As I traveled in Israel and the West Bank — foreign journalists are generally not allowed in Gaza — the protests seemed to capture hope of change, a deadlock breaking, some way forward. But Hamas appears to have squelched the brave protests for now, in part through torture and murder.
Despite talk of cease-fire proposals, the two sides still seem impossibly far apart on any deal to end the war for good, so I fear we must brace for more killing. Israel on Wednesday announced an expansion of its military offensive in Gaza, including plans to seize “large areas.”
The people of Gaza are caught between the irreconcilable demands of two parties, Hamas and the Israeli government, that both show a brutal indifference toward Palestinian civilians and Israeli hostages alike — in Israel’s case, with a weapons assist from the United States.
Gaza today has the highest proportion of child amputees in the world, according to the United Nations, yet Prime Minister Benjamin Netanyahu broke the initial cease-fire, defying public sentiment on the one issue that most Israelis and Palestinians seem to agree on: The war should end.
Unless there is a dramatic breakthrough — such as the removal of either Hamas or Netanyahu — the war may instead expand.
“It seems Israel is going to widen the operation,” former Prime Minister Ehud Barak told me, adding that he doubts it will achieve its supposed aim of making Hamas more flexible in negotiations — but that it will endanger hostages. Barak warned that Israel might make a “major historic mistake” by substantially reoccupying Gaza and staying there for the long term.
The United States doesn’t have influence over Hamas, but we provide the 2,000-pound bombs that Netanyahu employs to turn buildings and people into dust — and that gives us leverage to press for an end to this war. We’re not using it.
So American bombs will create more W.C.N.S.F.s. That’s a common abbreviation in Gaza hospitals for “wounded child, no surviving family.”

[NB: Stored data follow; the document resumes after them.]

Lemma standard_scaler_centres_witness :
  exists sc Xs,
    scaler_fit_transform (new_scaler true) [[2; 7]; [0; 7]] = Ok (sc, Xs) /\
    mean (column 1 Xs) = 0 /\
    var (column 0 Xs) = 1.
Proof.
  destruct (standard_scaler_centres [[2; 7]; [0; 7]] 2 1)
    as (sc & Xs & E & _ & H & _).
  - shape_by_computation.
  - split; [cbn [length INR]; lra|].
    entries_in_range.
  - lia.
  - destruct (standard_scaler_centres [[2; 7]; [0; 7]] 2 0)
      as (sc' & Xs' & E' & _ & _ & H0 & _).
    + shape_by_computation.
    + split; [cbn [length INR]; lra|].
      entries_in_range.
    + lia.
    + rewrite E in E'. injection E' as <- <-.
      exists sc, Xs. split; [exact E|]. split; [exact H|].
      apply H0. cbn [column map nth length INR].
      assert (Ev : var [2; 0] = 1) by eval_var.
      assert (Em : mean [2; 0] = 1) by eval_var.
      rewrite Ev, Em. lra.
Defined.

End ScalerExtra.

(** ** More on the classifier *)

Module DeltaExtra.
Import Py Preprocessing DeltaClassifier PreprocessingProofs Float64Proofs.
Import DeltaProofs.
Open Scope R_scope.

Lemma not_well_shaped_refused X :
  (forall V, ~ well_shaped X V) -> check_array X = Raise ValueError.
Proof.
  intros H. destruct (check_array_total X) as [E|E]; [|exact E].
  apply check_array_inv in E as [_ Hs]. now apply H in Hs.
Qed.
(** * MAX17048 fuel-gauge driver: a shallow embedding of
    [drivers/power/max17048_battery.c] and the properties of its register
    transport, model loader, sampler, thermal compensator and alert handler.

    Conventions of the embedding.
    - C integers are [Z]; every narrowing conversion of the source is written
      out ([to_u8], [to_u16], [to_s32], [to_s64]).  [int] and [long] are 32
      bits wide (the ARMv7 target of the board), [s64] is 64 bits wide.
    - The driver context ([struct max17048_chip]) and the trace of everything
      the driver does to the outside world (bus transactions, delays,
      notifications, callbacks) form the state that the driver functions
      thread through a state monad.  Locking a mutex that is already held
      never returns, which the monad renders as [None].
    - The I2C adapter, the thermal zone and the board identification are
      external: they are the fields of an [environment], whose answers may
      depend on the whole history of the trace.
    - Kernel logging ([dev_err], [dev_info]) is not an effect any property
      below depends on and is left out. *)

From Stdlib Require Import ZArith List Bool Lia.
Import ListNotations.
Local Open Scope Z_scope.

(** ** Fixed-width integers *)

Definition to_u8 (x : Z) : Z := x mod 2 ^ 8.
Definition to_u16 (x : Z) : Z := x mod 2 ^ 16.
Definition to_u32 (x : Z) : Z := x mod 2 ^ 32.
Definition to_s32 (x : Z) : Z := (x + 2 ^ 31) mod 2 ^ 32 - 2 ^ 31.
Definition to_s64 (x : Z) : Z := (x + 2 ^ 63) mod 2 ^ 64 - 2 ^ 63.
(** The callback without its control flow: one slot is overwritten, or
    nothing happens ([forEachCallback_applyEntry]). *)
Definition applyEntry (b : BracketStructure) (entry : string * option string)
  : BracketStructure :=
  match target entry with
  | Some (N, s) => alter (set_slot s entry.2) N b
  | None => b
  end.

(** What an entry does to the matchup stored under key [k]. *)
Definition touch (k : string) (entry : string * option string)
    (m : MatchupData) : MatchupData :=
  match target entry with
  | Some (N, s) => if decide (N = k) then set_slot s entry.2 m else m
  | None => m
  end.

(** What a list of entries does to it, first entry first. *)
Definition touchAll (k : string) (entries : list (string * option string))
    (m : MatchupData) : MatchupData :=
  foldl (λ m e, touch k e m) m entries.

(** Two matchups with the same fields apart from the two slots. *)
Definition sameTopology (m n : MatchupData) : Prop :=
  round m = round n ∧ matchupId m = matchupId n ∧
  nextMatchup m = nextMatchup n ∧ winnerPosition m = winnerPosition n.

(** The value of slot [s] of matchup [N]: the winner picked for the matchup
    feeding that slot when there is a truthy one, the template's value [init]
    otherwise. *)
Definition propagated (P : Predictions) (N : string) (s : Position)
    (init : option string) : option string :=
  match feeder N s with
  | Some M =>
      match P !! M with
      | Some w => if truthy w then w else init
      | None => init
      end
  | None => init
  end.

(** The template matchup [m] stored under [N], with both slots propagated. *)
Definition propagate (P : Predictions) (N : string) (m : MatchupData)
  : MatchupData :=
  set_team2 (propagated P N at_team2 (team2 m))
    (set_team1 (propagated P N at_team1 (team1 m)) m).

(** The derived bracket in closed form ([derive_closed]). *)
Definition derivedBracket (P : Predictions) : BracketStructure :=
  map_imap (λ N m, Some (propagate P N m)) initialBracket.

(** [entries] enumerates the prediction object [P]. *)
Definition enumerates (entries : list (string * option string))
    (P : Predictions) : Prop :=
  NoDup entries.*1 ∧ ∀ M w, (M, w) ∈ entries ↔ P !! M = Some w.

(** The effective pick for a matchup: the winner when the entry is present and
    truthy, nothing otherwise. *)
Definition pick (P : Predictions) (M : string) : option string :=
  match P !! M with
  | Some w => if truthy w then w else None
  | None => None
  end.

(** The template's matchups [E1], [E5] and [F1]. *)
Definition matchup_E1 : MatchupData :=
  mkMatchup 1 "E1" (Some "BOS") (Some "MIA") (Some "E5") (Some at_team1).

Definition matchup_E5 : MatchupData :=
  mkMatchup 2 "E5" None None (Some "E7") (Some at_team1).

Definition matchup_F1 : MatchupData :=
  mkMatchup 4 "F1" None None None None.

(** Prediction objects and matchups used as concrete inputs. *)
Definition picks_E1_empty : Predictions := {[ "E1" := Some "" ]}.

Definition picks_E1_E2 : Predictions :=
  {[ "E1" := Some "MIA"; "E2" := Some "CLE" ]}.

(** A patch that wires [E2] to the slot [E1] already feeds. *)
Definition duplicateTargetPatch : BracketStructure :=
  {[ "E2" := mkMatchup 1 "E2" (Some "CLE") (Some "ORL") (Some "E5")
               (Some at_team1) ]}.

Definition picks_F1_empty : Predictions := {[ "F1" := Some "" ]}.

Definition picks_E7_F1 : Predictions :=
  {[ "E7" := Some "BOS"; "F1" := Some "BOS" ]}.

Definition picks_E1_E5 : Predictions :=
  {[ "E1" := Some "MIA"; "E5" := Some "MIA" ]}.

(** [contender t k]: the team [t] can reach the matchup [k], being a seed of
    [k] in the template or a contender of a matchup that feeds [k]. *)
Inductive contender : string → string → Prop :=
  | contender_seed (k : string) (m : MatchupData) (s : Position) (t : string) :
      initialBracket !! k = Some m → slot s m = Some t → contender t k
  | contender_advance (M : string) (m : MatchupData) (N t : string) :
      initialBracket !! M = Some m → nextMatchup m = Some N →
      contender t M → contender t N.

(** The conference under whose heading [PlayoffBracket] lays a matchup out;
    the final belongs to neither. *)
Definition sideOf (key : string) : option Conference :=
  if bool_decide (key ∈ ["E1"; "E2"; "E3"; "E4"; "E5"; "E6"; "E7"])
  then Some East
  else if bool_decide (key ∈ ["W1"; "W2"; "W3"; "W4"; "W5"; "W6"; "W7"])
  then Some West
  else None.

(** What the user can do on the page: click a team, or click the submit
    button, in which case [saveResolves] tells whether the database calls
    resolve. *)
Inductive PageEvent : Type :=
  | ClickTeam (key : string) (s : Position)
  | ClickSubmit (saveResolves : bool).

Definition pageStep (st : BracketsPageState) (ev : PageEvent)
  : BracketsPageState :=
  match ev with
  | ClickTeam key s => clickTeam st key s
  | ClickSubmit saveResolves =>
      if submitDisabled st then st
      else (handleSubmit (λ _, saveResolves) st).1
  end.

Definition pageRun (st : BracketsPageState) (evs : list PageEvent)
  : BracketsPageState :=
  foldl pageStep st evs.

(** Every pick is a non-null team that is a contender of its matchup. *)
Definition wellPicked (P : Predictions) : Prop :=
  ∀ k w, P !! k = Some w → ∃ t, w = Some t ∧ contender t k.

(** The other slot. *)
Definition otherPosition (s : Position) : Position :=
  match s with
  | at_team1 => at_team2
  | at_team2 => at_team1
  end.

(** States and events used as concrete inputs. *)
Definition state_after_E1 : BracketsPageState :=
  pageRun (initialPageState (Some "u1")) [ClickTeam "E1" at_team2].

Definition fullRun : list PageEvent :=
  [ ClickTeam "E1" at_team1; ClickTeam "E2" at_team1; ClickTeam "E3" at_team1;
    ClickTeam "E4" at_team1; ClickTeam "W1" at_team1; ClickTeam "W2" at_team1;
    ClickTeam "W3" at_team1; ClickTeam "W4" at_team1; ClickTeam "E5" at_team1;
    ClickTeam "E6" at_team2; ClickTeam "W5" at_team1; ClickTeam "W6" at_team2;
    ClickTeam "E7" at_team1; ClickTeam "W7" at_team2; ClickTeam "F1" at_team1 ].

(** What the clicks keep true of the page. *)
Definition pageInv (st : BracketsPageState) : Prop :=
  wellPicked (predictions st) ∧
  championSelected st = hasChampion (predictions st) ∧
  (userId st = None ∨ truthy (userId st) = true).

(** The view of slot [s] of a rendered card. *)
Definition slotView (v : MatchupView) (s : Position) : option SlotView :=
  match v, s with
  | MatchupTBD, _ => None
  | MatchupCard slot1 _, at_team1 => Some slot1
  | MatchupCard _ slot2, at_team2 => Some slot2
  end.

(** The prediction objects and the record used as concrete inputs. *)
Definition picks_repicked : Predictions :=
  {[ "E1" := Some "BOS"; "E5" := Some "BOS" ]}.

Definition record_with_proto : gmap string string :=
  {[ "E1" := "BOS"; "__proto__" := "MIA" ]}.

(** * Properties *)

#[global] Arguments initialBracket : simpl never.
#[global] Arguments initialBracket_entries : simpl never.

(** ** The template [initialBracket] *)

Lemma initialBracket_elem (k : string) (m : MatchupData) :
  initialBracket !! k = Some m → (k, m) ∈ initialBracket_entries.
Proof. apply elem_of_list_to_map_2. Qed.

(** Case analysis over the fifteen matchups of the template. *)
Ltac matchup_cases H :=
  apply initialBracket_elem in H;
  unfold initialBracket_entries in H;
  repeat (apply elem_of_cons in H as [H|H]; [injection H as -> ->|]);
  [..|by apply elem_of_nil in H].

Lemma feeder_complete (k : string) (m : MatchupData) (N : string) (s : Position) :
  initialBracket !! k = Some m →
  nextMatchup m = Some N → winnerPosition m = Some s →
  feeder N s = Some k.
Proof.
  intros Hk HN Hs. matchup_cases Hk; simpl in HN, Hs;
    first [discriminate HN | injection HN as <-; injection Hs as <-; reflexivity].
Qed.

Lemma feeder_sound (N : string) (s : Position) (k : string) :
  feeder N s = Some k →
  ∃ m, initialBracket !! k = Some m ∧
       nextMatchup m = Some N ∧ winnerPosition m = Some s.
Proof.
  unfold feeder. destruct (find _ _) as [[k' m]|] eqn:Hfind; [|done].
  intros [= ->]. apply find_some in Hfind as [Hin Hfeeds].
  apply bool_decide_eq_true in Hfeeds as [HN Hs]. simpl in HN, Hs.
  exists m. split; [|done].
  apply list_elem_of_In in Hin. clear HN Hs. unfold initialBracket_entries in Hin.
  repeat (apply elem_of_cons in Hin as [Hin|Hin];
          [injection Hin as -> ->; reflexivity|]).
  by apply elem_of_nil in Hin.
Qed.

(** Every successor is a matchup of the template, one round later, and both
    of its slots are empty there. *)
Lemma next_in_template (k : string) (m : MatchupData) (N : string) :
  initialBracket !! k = Some m → nextMatchup m = Some N →
  truthy (Some N) = true ∧
  ∃ n, initialBracket !! N = Some n ∧ round n = (round m + 1)%Z ∧
       team1 n = None ∧ team2 n = None.
Proof.
  intros Hk HN. matchup_cases Hk; simpl in HN;
    first [discriminate HN | injection HN as <-; split; [reflexivity|];
           eexists; split; [reflexivity|done]].
Qed.

(** A matchup of round 1 is nobody's successor. *)
Lemma round1_not_fed (k : string) (m : MatchupData) (s : Position) :
  initialBracket !! k = Some m → round m = 1%Z → feeder k s = None.
Proof.
  intros Hk Hr. matchup_cases Hk; simpl in Hr; first [discriminate Hr | by destruct s].
Qed.

(** ** The callback as a pure update *)

Lemma forEachCallback_applyEntry (b : BracketStructure)
    (entry : string * option string) :
  forEachCallback b entry = Return (applyEntry b entry).
Proof.
  destruct entry as [M w].
  unfold forEachCallback, applyEntry, target, getProperty. cbn [fst snd].
  destruct (initialBracket !! M) as [m|] eqn:HM.
  - cbn [truthyRead negb orb]. destruct (truthy w) eqn:Hw; [|done].
    cbn [negb read_nextMatchup bind].
    destruct (nextMatchup m) as [N|] eqn:HN; [|done].
    destruct (next_in_template _ _ _ HM HN) as [-> _].
    destruct (winnerPosition m) as [s|] eqn:Hs.
    + rewrite alter_alt. destruct (b !! N) as [n|] eqn:HbN.
      * cbn [truthyRead read_winnerPosition bind]. rewrite Hs. by destruct s.
      * case_bool_decide; [|done].
        cbn [truthyRead read_winnerPosition bind]. rewrite Hs. by destruct s.
    + destruct (b !! N); [|case_bool_decide; [|done]];
        cbn [truthyRead read_winnerPosition bind]; by rewrite Hs.
  - destruct (truthy w); by case_bool_decide.
Qed.

Lemma forEach_foldl (entries : list (string * option string))
    (b : BracketStructure) :
  forEach entries b = Return (foldl applyEntry b entries).
Proof.
  revert b. induction entries as [|e l IH]; intros b; [done|].
  simpl. rewrite forEachCallback_applyEntry. simpl. apply IH.
Qed.

Lemma applyEntry_lookup (b : BracketStructure) (e : string * option string)
    (k : string) :
  applyEntry b e !! k = touch k e <$> b !! k.
Proof.
  unfold applyEntry, touch. destruct (target e) as [[N s]|].
  - rewrite lookup_alter. case_decide as HNk.
    + by subst k.
    + by destruct (b !! k).
  - by destruct (b !! k).
Qed.

Lemma foldl_applyEntry_lookup (entries : list (string * option string))
    (b : BracketStructure) (k : string) :
  foldl applyEntry b entries !! k = touchAll k entries <$> b !! k.
Proof.
  revert b. induction entries as [|e l IH]; intros b; simpl.
  - by destruct (b !! k).
  - rewrite IH, applyEntry_lookup. by destruct (b !! k).
Qed.

Lemma MatchupData_ext (m n : MatchupData) :
  round m = round n → matchupId m = matchupId n →
  team1 m = team1 n → team2 m = team2 n →
  nextMatchup m = nextMatchup n → winnerPosition m = winnerPosition n →
  m = n.
Proof. destruct m, n; simpl; congruence. Qed.

Lemma set_slot_sameTopology (s : Position) (w : option string)
    (m : MatchupData) :
  sameTopology (set_slot s w m) m.
Proof. by destruct s. Qed.

Lemma slot_set_slot (s s' : Position) (w : option string) (m : MatchupData) :
  slot s' (set_slot s w m) = if decide (s = s') then w else slot s' m.
Proof. by destruct s, s'. Qed.

Lemma touch_sameTopology (k : string) (e : string * option string)
    (m : MatchupData) :
  sameTopology (touch k e m) m.
Proof.
  unfold touch. destruct (target e) as [[N s]|]; [|done].
  case_decide; [apply set_slot_sameTopology|done].
Qed.

Lemma touchAll_sameTopology (k : string) (l : list (string * option string))
    (m : MatchupData) :
  sameTopology (touchAll k l m) m.
Proof.
  revert m. induction l as [|e l IH]; intros m; [done|].
  unfold touchAll in *. simpl.
  destruct (IH (touch k e m)) as (?&?&?&?).
  destruct (touch_sameTopology k e m) as (?&?&?&?).
  repeat split; congruence.
Qed.

Lemma touch_slot_miss (k : string) (s : Position)
    (e : string * option string) (m : MatchupData) :
  target e ≠ Some (k, s) → slot s (touch k e m) = slot s m.
Proof.
  unfold touch. destruct (target e) as [[N s']|]; [|done]. intros Hne.
  case_decide as HN; [|done]. subst N.
  rewrite slot_set_slot. case_decide; [congruence|done].
Qed.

Dr. Sam Attar, an American surgeon and professor at Northwestern University School of Medicine, has made five medical missions to Gaza since the war began. He told me about kids he treated: a teenager with burns over half his body who died because the blood bank had run out of blood; a 10-year-old girl buried in the rubble for 12 hours beside her dead parents; a 13-year-old boy with a charred face who kept asking for his dead parents and sisters.
“In every war, it’s these psychic scars of fear and rage that cost more lives and livelihoods for generations,” said Dr. Attar. “We can amputate arms and legs to save lives. How do you heal a scarred soul? How do you heal a child buried alive next to her dead parents?”
For several weeks now, Israel has blockaded Gaza again, magnifying the suffering of civilians and presumably of hostages alike.
“All entry points into Gaza are closed for cargo since early March,” said Tom Fletcher, the United Nations humanitarian chief. “At the border, food is rotting, medicine expiring and vital medical equipment stuck.”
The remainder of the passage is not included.